Nvidia Docker
Table of Contents
Nvidia GPUs
Nvidia has unfortunately come to own the HPC (High Performance Computing) market, mainly through the early lead they gained with CUDA and its relative ease of use over alternatives like the more open and less proprietary OpenCL and ATI’s perhaps too late and too little GPU Open. They are certainly trying, but they just don’t seem to have enough resources behind these efforts to keep up with the latest and the install process is both not easy for the average layman (requiring a fairly new kernel) and needs pretty recent GPUs. For myself… I seem to find that by the time I upgrade my GPU the one I’m upgrading to always seems to already be dropped from support. Due to these troubles I eventually gave in and picked up two 1080 Ti cards from Nvidia. I’m not very happy with CUDA, and certainly not with Nvidia’s attitude in the market, all proprietary, etc… but it is the only platform with reasonable support from the upstream programmers of many machine learning frameworks.
Compatibility
Even so, compatibility with CUDA and Nvidia GPUs is somewhat limited. At least the driver is backwards compatible, but the CUDA toolkit is limited to exactly that version of the runtime. It is somewhat obnoxious to try and support multiple versions of the toolkit at once. Luckily though, Nvidia has provided docker containers of Ubuntu 16.04 with various runtime and development environments. We previously published a paper in which we used used the CUDA 8.0 runtime and cuDNN 5.1. This does not work with newer toolkits, so we are using these containers.
Nvidia-Docker
In order for the container to have access to the GPU, we need a few things set up that the default docker does not provide.
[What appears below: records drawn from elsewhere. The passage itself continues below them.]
(** * Scheduling and availability engine of the Glisten booking backend

    A shallow embedding of the scheduling code of the backend (the
    duration estimator, the interval construction, the area gate, the
    slot grid of [POST /api/availability], [validateBooking] and the
    per-day loop of [POST /api/date-availability]) and the properties
    its specification states about them.

    Conventions of the embedding.
    - JavaScript numbers that the scheduling code computes with are
      integers and are modelled by [Z].
    - Text is [string]; the characters are read as ASCII, so upper-casing
      and the white-space class act on the ASCII range only.
    - A time text that the engine takes apart is represented by the two
      integers that [split(":").map(Number)] yields from it; the time
      texts the engine writes are [string]s, and [readTimeText] takes
      such a text apart.
    - A date text [YYYY-MM-DD] is represented by the number of the day it
      denotes (days since 1970-01-01), or is marked as not parseable.
    - The outbound calls (booking store, calendar, Distance Matrix) are
      answers of a fixed [world]; every Distance Matrix request that is
      sent is recorded in a log, in the order of the calls.
    - The zone of the server is one fixed offset from UTC.

    Two further embeddings lift these conventions where a property
    depends on them.  [Untyped] embeds the estimator, [validateBooking]
    and the slot enumeration on the values a JSON body can hold (a
    property that is no text, a text without numerals, [NaN]) and is
    shown to agree with the typed embedding on texts and integers;
    [Zoned] embeds the loop over the days of a range for a zone whose
    offset changes, and agrees with the loop here for a fixed offset. *)

From Stdlib Require Import ZArith List String Ascii Bool Lia.
From Stdlib Require Import DecimalString DecimalPos DecimalZ.
From Stdlib Require Import Sorted Permutation.
Import ListNotations.
Open Scope string_scope.
Open Scope list_scope.
Open Scope Z_scope.

(* ------------------------------------------------------------------ *)
(** ** JavaScript text helpers *)

Module JsString.

(** The ASCII members of the class [\s], which [trim] strips too. *)
Definition isSpace (c : ascii) : bool :=
  let n := nat_of_ascii c in
  ((9 <=? n) && (n <=? 13))%nat || (n =? 32)%nat.

Definition upperChar (c : ascii) : ascii :=
  let n := nat_of_ascii c in
  if ((97 <=? n) && (n <=? 122))%nat then ascii_of_nat (n - 32) else c.

Definition lowerChar (c : ascii) : ascii :=
  let n := nat_of_ascii c in
  if ((65 <=? n) && (n <=? 90))%nat then ascii_of_nat (n + 32) else c.

Fixpoint mapChars (f : ascii -> ascii) (s : string) : string :=
  match s with
  | EmptyString => EmptyString
  | String c r => String (f c) (mapChars f r)
  end.

Definition toUpperCase : string -> string := mapChars upperChar.
Definition toLowerCase : string -> string := mapChars lowerChar.

Fixpoint trimStart (s : string) : string :=
  match s with
  | EmptyString => EmptyString
  | String c r => if isSpace c then trimStart r else s
  end.

Fixpoint trimEnd (s : string) : string :=
  match s with
  | EmptyString => EmptyString
  | String c r =>
      match trimEnd r with
      | EmptyString => if isSpace c then EmptyString else String c EmptyString
      | r' => String c r'
      end
  end.

Definition trim (s : string) : string := trimEnd (trimStart s).

(** [s.replace(/\s+/g, "")]: every white-space character is dropped. *)
Fixpoint removeSpaces (s : string) : string :=
  match s with
  | EmptyString => EmptyString
  | String c r => if isSpace c then removeSpaces r else String c (removeSpaces r)
  end.

Definition isEmpty (s : string) : bool :=
  match s with EmptyString => true | _ => false end.

(** Truthiness of a value that is a text or is missing
    ([undefined], [null] and the empty text are falsy). *)
Definition truthy (v : option string) : bool :=
  match v with
  | Some s => negb (isEmpty s)
  | None => false
  end.

(** [v || ""] *)
Definition orEmpty (v : option string) : string :=
  match v with Some s => s | None => "" end.

End JsString.

(* ------------------------------------------------------------------ *)
(** ** Dates and the server clock *)

(** A date text: the day it denotes, or a text [new Date] cannot read. *)
Inductive dateText : Type :=
| DateOf (dayNumber : Z)
| DateInvalid.

Definition dateText_eqb (a b : dateText) : bool :=
  match a, b with
  | DateOf x, DateOf y => x =? y
  | DateInvalid, DateInvalid => true
  | _, _ => false
  end.

(** Day number of a civil date of the Gregorian calendar (used to write
    dates down in examples). *)
Definition daysFromCivil (y m d : Z) : Z :=
  let y' := if m <=? 2 then y - 1 else y in
  let era := y' / 400 in
  let yoe := y' - era * 400 in
  let mp := (m + 9) mod 12 in
  let doy := (153 * mp + 2) / 5 + d - 1 in
  let doe := yoe * 365 + yoe / 4 - yoe / 100 + doy in
  era * 146097 + doe - 719468.

Definition ymd (y m d : Z) : dateText := DateOf (daysFromCivil y m d).

(** The clock of the server: its zone is a fixed offset from UTC (for
    a zone whose offset changes within a range of days see [Zoned]). *)
Module Clock.

Definition minutesPerDay : Z := 1440.

(** A [Date] object: minutes since the epoch (UTC), or Invalid Date. *)
Definition jsDate := option Z.

Section WithZone.
(** Offset of the server's local time, in minutes east of UTC. *)
Variable tz : Z.

(** [new Date(dateStr + "T00:00:00")]: local midnight of that day. *)
Definition localMidnight (s : dateText) : jsDate :=
  match s with
  | DateOf n => Some (n * minutesPerDay - tz)
  | DateInvalid => None
  end.

(** [d.getDay()] of a valid date: 0 = Sunday, ..., 6 = Saturday,
    in local time (1970-01-01 was a Thursday). *)
Definition getDay (t : Z) : Z :=
  ((t + tz) / minutesPerDay + 4) mod 7.

(** [d.getHours() * 60 + d.getMinutes()] *)
Definition localMinuteOfDay (t : Z) : Z := (t + tz) mod minutesPerDay.

(** [d.toISOString().slice(0, 10)]: the date in UTC. *)
Definition isoDate (t : Z) : dateText := DateOf (t / minutesPerDay).

(** [d.setDate(d.getDate() + 1)] *)
Definition nextDay (t : Z) : Z := t + minutesPerDay.

(** Monday to Friday only.  For an Invalid Date [getDay()] is [NaN]
    and both comparisons are false. *)
Definition isWorkingDay (dateStr : dateText) : bool :=
  match localMidnight dateStr with
  | Some d => let day := getDay d in (1 <=? day) && (day <=? 5)
  | None => false
  end.
End WithZone.

End Clock.

(* ------------------------------------------------------------------ *)
(** ** Engine constants *)

Definition WORK_START : Z := 8 * 60 + 30.
Definition WORK_END : Z := 16 * 60 + 30.
Definition TRAVEL_LIMIT_MIN : Z := 20.
Definition BUFFER_AFTER_JOB_MIN : Z := 30.
Definition SLOT_STEP_MIN : Z := 15.

(* ------------------------------------------------------------------ *)
(** ** Texts of times and dates *)

(** A time text that the engine takes apart (the time of a request or
    of a stored booking): the two integers that
    [timeStr.split(":").map(Number)] starts with. *)
Record timeText : Type := HM { hh : Z; mm : Z }.

Definition timeStringToMinutes (timeStr : timeText) : Z :=
  let h := hh timeStr in
  let m := mm timeStr in
  h * 60 + m.

Module TimeFormat.

(** [String(n)] for an integer [n]. *)
Definition numberText (n : Z) : string := NilZero.string_of_int (Z.to_int n).

Fixpoint zeros (count : nat) : string :=
  match count with
  | O => EmptyString
  | S k => String "0" (zeros k)
  end.

(** [s.padStart(width, "0")] *)
Definition padStart (width : nat) (s : string) : string :=
  zeros (width - String.length s) ++ s.

Definition padStart2 : string -> string := padStart 2.

(** [s.split(":")] *)
Fixpoint splitColon (s : string) : list string :=
  match s with
  | EmptyString => [EmptyString]
  | String c r =>
      if Ascii.eqb c ":" then EmptyString :: splitColon r
      else match splitColon r with
           | first :: others => String c first :: others
           | [] => [String c EmptyString]
           end
  end.

(** [Number(s)] when [s] is the decimal numeral of an integer; other
    texts are not covered. *)
Definition numberOfText (s : string) : option Z :=
  option_map Z.of_int (NilZero.int_of_string s).

(** The text holds no colon. *)
Fixpoint noColon (s : string) : bool :=
  match s with
  | EmptyString => true
  | String c r => negb (Ascii.eqb c ":") && noColon r
  end.

End TimeFormat.

(** [Math.floor(mins / 60)] and [mins % 60] (the remainder of JavaScript
    takes the sign of the dividend), each padded to two characters. *)
Definition minutesToTimeString (mins : Z) : string :=
  let h := mins / 60 in
  let m := Z.rem mins 60 in
  TimeFormat.padStart2 (TimeFormat.numberText h) ++ ":"
  ++ TimeFormat.padStart2 (TimeFormat.numberText m).

(** The civil date of a day number, the inverse of [daysFromCivil]. *)
Definition civilFromDays (n : Z) : Z * Z * Z :=
  let z := n + 719468 in
  let era := z / 146097 in
  let doe := z - era * 146097 in
  let yoe := (doe - doe / 1460 + doe / 36524 - doe / 146096) / 365 in
  let doy := doe - (365 * yoe + yoe / 4 - yoe / 100) in
  let mp := (5 * doy + 2) / 153 in
  let d := doy - (153 * mp + 2) / 5 + 1 in
  let m := if mp <? 10 then mp + 3 else mp - 9 in
  let y := yoe + era * 400 + (if m <=? 2 then 1 else 0) in
  (y, m, d).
We can get these by using Nvidia-Docker 1.0 or if you’re doing a new install, probably use the Nvidia-Docker 2.0. The syntax when you run it is a little bit different, but ultimately it does the same thing, exposes the GPU to the container. The instructions they give for installation seem to be fine, I won’t elaborate on them more here.
An Example
I have the 1.0 version installed, so for me, I want to boot up a container to use with our older code. Note that we say that you may experience issues with other versions of CUDA and/or cuDNN, well, we have now tested that, and you will almost certainly face issues, from hanging, to segfaults, to threading errors. This is the command we can use to start a compatible docker container so long as our Nvidia driver is compatible with the version of the toolkit we need (which it is here). Using these containers makes it so that the GPU hardware and the driver version are the only dependencies we need outside of the container and each toolkit can be kept isolated.
sudo nvidia-docker run -it nvidia/cuda:8.0-cudnn5-devel
Pretty simple, right?
Now if I want another one to use with Julia installed on my main system and
loading data from my home directory, and I want to use a newer toolkit, I can
do this:
sudo nvidia-docker run -it -v /opt/julia-1.1.0-linux-x86_64/:/opt/julia-1.1.0-linux-x86_64/ -v /home/kunji/:/home/kunji/ nvidia/cuda:9.0-cudnn7-devel
Here I have mounted the location of my julia installation, and my home folder via the ‘-v’ option. The path on the left of each ‘:’ is the location on the host system, and the path on the right is where it is mounted in the container.
All the usual docker commands apply, just use ‘nvidia-docker’ instead of ‘docker’ for these if you are using the ‘1.0’ version, and that other syntax specified on their site for the ‘2.0’ version, e.g.
sudo docker-docker run --runtime=nvidia -it -v /opt/julia-1.1.0-linux-x86_64/:/opt/julia-1.1.0-linux-x86_64/ -v /home/kunji/:/home/kunji/ nvidia/cuda:9.0-cudnn7-devel
Would be the equivalent of the 2nd example I gave. We can still list
the containers with just docker ps
, commit the images, etc…